[Dataset entries]
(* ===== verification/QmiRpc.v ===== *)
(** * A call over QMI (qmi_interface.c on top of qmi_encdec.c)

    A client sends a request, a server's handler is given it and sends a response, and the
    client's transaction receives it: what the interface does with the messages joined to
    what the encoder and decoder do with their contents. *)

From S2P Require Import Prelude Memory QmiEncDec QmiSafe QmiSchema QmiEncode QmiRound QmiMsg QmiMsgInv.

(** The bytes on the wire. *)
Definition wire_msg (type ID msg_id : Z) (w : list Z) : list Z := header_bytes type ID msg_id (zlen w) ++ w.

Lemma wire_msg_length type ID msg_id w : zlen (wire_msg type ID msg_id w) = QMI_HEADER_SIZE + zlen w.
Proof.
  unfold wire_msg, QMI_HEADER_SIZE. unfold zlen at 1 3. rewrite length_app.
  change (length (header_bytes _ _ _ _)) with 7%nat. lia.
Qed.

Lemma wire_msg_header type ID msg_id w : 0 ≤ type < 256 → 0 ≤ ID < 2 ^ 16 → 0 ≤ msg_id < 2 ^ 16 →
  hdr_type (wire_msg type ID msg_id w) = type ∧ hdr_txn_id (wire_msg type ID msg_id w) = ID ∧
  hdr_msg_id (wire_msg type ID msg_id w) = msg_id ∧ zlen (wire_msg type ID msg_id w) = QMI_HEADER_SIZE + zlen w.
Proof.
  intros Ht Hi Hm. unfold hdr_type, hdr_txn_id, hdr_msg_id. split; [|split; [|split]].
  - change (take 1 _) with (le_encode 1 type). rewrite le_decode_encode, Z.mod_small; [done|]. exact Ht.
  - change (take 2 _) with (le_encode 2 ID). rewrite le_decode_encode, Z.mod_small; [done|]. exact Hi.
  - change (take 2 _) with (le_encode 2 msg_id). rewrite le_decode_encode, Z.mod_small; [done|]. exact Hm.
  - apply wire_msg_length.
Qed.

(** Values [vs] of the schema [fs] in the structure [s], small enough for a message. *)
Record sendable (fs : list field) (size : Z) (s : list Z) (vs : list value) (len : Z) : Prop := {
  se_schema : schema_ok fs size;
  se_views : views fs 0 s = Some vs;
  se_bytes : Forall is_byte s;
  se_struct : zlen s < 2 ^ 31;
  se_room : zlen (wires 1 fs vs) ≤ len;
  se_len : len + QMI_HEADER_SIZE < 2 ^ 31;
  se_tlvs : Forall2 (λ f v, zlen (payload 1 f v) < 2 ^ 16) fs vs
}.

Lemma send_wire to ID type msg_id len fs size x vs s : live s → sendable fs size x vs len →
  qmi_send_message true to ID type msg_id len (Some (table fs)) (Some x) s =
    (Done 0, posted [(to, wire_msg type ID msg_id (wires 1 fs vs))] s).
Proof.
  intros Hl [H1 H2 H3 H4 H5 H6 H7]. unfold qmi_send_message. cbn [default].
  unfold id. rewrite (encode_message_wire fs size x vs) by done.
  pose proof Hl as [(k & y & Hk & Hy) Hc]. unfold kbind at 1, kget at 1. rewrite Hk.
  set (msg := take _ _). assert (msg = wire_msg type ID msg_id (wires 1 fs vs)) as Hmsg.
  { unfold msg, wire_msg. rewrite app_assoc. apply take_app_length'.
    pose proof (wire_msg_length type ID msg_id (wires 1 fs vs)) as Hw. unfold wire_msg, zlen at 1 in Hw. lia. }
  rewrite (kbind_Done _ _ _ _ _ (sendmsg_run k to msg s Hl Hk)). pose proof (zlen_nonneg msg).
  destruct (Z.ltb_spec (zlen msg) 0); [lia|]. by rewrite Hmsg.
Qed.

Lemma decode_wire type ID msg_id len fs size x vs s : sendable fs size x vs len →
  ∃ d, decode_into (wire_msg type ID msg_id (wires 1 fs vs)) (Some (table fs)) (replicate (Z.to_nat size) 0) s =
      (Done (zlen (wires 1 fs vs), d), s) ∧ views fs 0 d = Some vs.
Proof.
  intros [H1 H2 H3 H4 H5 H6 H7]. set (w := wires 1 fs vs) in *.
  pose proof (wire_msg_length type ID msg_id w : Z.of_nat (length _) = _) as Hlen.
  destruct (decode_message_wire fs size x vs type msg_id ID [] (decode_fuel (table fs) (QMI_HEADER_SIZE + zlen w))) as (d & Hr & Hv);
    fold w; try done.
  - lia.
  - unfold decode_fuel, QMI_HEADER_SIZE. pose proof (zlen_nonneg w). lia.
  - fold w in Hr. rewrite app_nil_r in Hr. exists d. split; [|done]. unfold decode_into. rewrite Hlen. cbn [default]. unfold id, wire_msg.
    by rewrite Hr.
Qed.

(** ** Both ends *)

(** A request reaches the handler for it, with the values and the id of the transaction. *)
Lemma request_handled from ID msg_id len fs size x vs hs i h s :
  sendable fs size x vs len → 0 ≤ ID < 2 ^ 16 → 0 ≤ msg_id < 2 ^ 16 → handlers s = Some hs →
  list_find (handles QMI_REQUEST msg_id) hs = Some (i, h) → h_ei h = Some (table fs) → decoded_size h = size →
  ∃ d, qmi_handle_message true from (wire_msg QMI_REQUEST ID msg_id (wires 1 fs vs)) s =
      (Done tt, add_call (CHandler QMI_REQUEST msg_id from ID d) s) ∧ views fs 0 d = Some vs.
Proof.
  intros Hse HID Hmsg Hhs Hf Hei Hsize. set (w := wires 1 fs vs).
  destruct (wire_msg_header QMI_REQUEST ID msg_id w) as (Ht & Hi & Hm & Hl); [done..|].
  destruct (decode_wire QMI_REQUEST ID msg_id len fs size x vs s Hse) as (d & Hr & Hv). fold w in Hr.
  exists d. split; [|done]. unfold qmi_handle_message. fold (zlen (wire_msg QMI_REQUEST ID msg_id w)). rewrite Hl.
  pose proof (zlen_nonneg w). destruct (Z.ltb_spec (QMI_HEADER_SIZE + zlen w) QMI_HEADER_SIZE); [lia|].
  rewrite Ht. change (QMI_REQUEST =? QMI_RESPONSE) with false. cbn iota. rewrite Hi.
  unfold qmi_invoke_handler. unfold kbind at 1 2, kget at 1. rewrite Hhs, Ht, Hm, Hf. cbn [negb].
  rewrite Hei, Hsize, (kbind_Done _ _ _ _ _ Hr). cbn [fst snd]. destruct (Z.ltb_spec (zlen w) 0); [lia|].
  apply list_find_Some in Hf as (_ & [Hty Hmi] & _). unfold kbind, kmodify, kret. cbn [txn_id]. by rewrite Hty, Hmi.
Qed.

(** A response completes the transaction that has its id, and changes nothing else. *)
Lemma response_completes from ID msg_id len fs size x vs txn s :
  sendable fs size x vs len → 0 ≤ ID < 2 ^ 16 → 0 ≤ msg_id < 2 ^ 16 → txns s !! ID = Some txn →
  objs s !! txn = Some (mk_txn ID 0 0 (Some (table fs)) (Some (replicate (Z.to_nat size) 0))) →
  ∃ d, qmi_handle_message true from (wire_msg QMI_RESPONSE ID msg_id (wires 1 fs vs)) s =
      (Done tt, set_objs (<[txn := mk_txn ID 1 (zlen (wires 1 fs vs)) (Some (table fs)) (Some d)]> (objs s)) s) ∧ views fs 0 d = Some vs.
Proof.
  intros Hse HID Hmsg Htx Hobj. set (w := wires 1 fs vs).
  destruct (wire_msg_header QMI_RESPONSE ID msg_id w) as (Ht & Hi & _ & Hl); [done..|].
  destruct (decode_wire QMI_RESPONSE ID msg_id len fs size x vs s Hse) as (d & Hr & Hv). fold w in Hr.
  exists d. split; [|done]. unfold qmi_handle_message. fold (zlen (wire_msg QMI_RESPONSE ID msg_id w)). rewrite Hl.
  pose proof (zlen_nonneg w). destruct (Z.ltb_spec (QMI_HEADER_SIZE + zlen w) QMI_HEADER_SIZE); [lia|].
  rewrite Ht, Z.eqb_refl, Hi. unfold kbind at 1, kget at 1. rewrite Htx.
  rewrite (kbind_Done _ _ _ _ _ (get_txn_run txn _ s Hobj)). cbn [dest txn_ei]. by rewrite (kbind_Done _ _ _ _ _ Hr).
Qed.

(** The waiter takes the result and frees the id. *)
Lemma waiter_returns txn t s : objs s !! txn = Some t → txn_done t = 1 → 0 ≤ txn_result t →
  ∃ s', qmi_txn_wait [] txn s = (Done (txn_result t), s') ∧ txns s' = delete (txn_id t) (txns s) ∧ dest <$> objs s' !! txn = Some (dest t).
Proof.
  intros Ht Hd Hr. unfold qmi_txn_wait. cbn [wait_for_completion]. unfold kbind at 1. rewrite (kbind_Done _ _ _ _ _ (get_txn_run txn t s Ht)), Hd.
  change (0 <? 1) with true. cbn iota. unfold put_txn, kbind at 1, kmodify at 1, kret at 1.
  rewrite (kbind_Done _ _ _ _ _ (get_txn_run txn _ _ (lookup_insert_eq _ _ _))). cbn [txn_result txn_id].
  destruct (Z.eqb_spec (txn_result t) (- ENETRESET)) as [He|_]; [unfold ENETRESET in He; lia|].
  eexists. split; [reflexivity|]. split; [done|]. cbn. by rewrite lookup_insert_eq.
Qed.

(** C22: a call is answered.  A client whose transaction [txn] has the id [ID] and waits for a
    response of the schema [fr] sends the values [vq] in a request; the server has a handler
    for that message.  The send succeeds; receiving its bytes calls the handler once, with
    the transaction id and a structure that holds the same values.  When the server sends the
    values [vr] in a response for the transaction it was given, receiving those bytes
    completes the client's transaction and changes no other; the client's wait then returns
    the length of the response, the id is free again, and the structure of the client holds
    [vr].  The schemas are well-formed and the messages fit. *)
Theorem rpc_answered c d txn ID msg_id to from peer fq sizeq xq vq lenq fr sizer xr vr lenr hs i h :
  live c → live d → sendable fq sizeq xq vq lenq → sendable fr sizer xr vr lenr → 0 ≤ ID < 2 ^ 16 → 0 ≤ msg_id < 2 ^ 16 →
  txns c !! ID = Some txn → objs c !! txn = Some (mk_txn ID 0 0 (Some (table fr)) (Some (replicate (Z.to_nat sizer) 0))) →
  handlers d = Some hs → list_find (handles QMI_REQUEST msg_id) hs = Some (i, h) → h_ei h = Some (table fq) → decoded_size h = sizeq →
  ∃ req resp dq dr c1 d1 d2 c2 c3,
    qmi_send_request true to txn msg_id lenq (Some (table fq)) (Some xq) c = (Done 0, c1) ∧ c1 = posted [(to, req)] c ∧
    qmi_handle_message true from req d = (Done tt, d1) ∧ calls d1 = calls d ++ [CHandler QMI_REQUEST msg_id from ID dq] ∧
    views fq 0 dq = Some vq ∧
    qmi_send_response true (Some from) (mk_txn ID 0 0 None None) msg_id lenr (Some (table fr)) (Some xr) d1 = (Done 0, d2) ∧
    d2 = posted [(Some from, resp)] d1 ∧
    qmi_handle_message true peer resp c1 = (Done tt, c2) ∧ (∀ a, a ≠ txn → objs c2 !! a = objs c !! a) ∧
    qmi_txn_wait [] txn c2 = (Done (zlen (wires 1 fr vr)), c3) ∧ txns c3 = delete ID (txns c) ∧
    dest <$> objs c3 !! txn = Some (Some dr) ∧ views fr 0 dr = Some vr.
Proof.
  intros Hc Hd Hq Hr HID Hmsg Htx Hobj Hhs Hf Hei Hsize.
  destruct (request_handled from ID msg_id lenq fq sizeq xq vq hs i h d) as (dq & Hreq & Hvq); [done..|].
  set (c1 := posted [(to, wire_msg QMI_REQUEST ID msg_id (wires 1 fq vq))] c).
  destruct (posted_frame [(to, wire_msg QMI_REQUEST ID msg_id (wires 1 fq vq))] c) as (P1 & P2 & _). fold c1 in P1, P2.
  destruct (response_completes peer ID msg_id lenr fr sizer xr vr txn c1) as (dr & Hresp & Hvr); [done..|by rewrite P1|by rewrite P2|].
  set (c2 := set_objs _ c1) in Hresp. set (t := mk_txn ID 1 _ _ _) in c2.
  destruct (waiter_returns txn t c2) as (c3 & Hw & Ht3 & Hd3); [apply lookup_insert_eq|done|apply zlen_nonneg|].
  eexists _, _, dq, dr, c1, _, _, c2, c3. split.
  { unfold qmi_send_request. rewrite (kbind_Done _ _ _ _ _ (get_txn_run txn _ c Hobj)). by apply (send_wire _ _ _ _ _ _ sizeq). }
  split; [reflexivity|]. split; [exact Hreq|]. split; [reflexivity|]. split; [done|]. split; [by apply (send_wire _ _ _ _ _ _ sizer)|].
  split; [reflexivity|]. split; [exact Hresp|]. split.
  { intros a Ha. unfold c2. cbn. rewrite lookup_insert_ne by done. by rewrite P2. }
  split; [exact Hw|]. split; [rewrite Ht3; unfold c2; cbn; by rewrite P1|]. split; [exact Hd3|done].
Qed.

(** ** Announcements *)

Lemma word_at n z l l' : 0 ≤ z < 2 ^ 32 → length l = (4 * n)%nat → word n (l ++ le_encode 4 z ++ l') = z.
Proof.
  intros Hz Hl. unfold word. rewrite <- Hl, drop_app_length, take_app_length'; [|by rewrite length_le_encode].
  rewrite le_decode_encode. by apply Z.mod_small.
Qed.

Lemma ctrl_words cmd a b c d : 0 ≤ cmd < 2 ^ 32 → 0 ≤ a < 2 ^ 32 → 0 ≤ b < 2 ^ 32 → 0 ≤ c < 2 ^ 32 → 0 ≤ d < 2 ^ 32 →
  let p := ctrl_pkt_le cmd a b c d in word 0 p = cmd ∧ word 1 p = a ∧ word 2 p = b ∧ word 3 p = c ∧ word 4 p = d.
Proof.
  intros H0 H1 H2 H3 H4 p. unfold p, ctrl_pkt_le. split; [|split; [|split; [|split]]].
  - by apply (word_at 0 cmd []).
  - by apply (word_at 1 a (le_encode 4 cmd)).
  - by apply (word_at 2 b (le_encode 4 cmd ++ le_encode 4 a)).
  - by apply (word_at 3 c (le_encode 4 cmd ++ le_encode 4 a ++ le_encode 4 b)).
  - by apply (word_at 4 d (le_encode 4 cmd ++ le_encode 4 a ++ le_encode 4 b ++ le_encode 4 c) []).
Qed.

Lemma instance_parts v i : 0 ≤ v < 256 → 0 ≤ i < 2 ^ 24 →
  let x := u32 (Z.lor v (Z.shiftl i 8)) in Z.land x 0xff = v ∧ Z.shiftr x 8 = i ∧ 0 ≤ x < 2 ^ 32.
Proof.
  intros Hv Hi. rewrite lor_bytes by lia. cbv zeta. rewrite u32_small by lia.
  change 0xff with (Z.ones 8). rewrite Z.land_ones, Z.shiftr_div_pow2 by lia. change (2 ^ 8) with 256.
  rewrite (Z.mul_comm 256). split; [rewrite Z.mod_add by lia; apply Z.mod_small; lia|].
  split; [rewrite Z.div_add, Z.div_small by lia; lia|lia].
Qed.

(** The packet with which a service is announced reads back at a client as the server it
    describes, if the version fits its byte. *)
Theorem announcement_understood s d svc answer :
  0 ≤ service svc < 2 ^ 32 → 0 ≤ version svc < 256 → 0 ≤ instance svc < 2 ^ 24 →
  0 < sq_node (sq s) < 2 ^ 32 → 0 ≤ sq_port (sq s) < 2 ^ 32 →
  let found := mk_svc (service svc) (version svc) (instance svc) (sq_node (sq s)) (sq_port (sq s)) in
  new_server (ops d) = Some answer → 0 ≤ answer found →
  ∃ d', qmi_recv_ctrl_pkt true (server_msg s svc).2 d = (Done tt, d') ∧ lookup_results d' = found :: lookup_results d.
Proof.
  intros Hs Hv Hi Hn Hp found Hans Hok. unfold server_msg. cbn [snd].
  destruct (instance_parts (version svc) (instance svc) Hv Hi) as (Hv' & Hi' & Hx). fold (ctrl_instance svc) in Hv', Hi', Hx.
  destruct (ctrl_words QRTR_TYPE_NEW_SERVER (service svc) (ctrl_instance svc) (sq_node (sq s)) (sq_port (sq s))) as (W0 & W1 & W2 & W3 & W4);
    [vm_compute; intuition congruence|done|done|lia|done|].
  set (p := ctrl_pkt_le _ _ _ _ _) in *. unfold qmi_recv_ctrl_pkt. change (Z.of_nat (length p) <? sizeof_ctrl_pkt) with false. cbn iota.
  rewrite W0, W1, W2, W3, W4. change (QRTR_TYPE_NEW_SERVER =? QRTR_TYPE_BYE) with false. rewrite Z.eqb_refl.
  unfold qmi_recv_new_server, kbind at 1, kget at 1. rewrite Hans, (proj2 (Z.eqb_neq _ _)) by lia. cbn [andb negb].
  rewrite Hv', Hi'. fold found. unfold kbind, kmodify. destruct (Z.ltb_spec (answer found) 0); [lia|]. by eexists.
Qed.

- _Task brief_
Give back the lines of the data exactly as they are written, from the first line through the line containing "A client sends".

- _Task response_
(* ===== verification/QmiRpc.v ===== *)
(** * A call over QMI (qmi_interface.c on top of qmi_encdec.c)

    A client sends a request, a server's handler is given it and sends a response, and the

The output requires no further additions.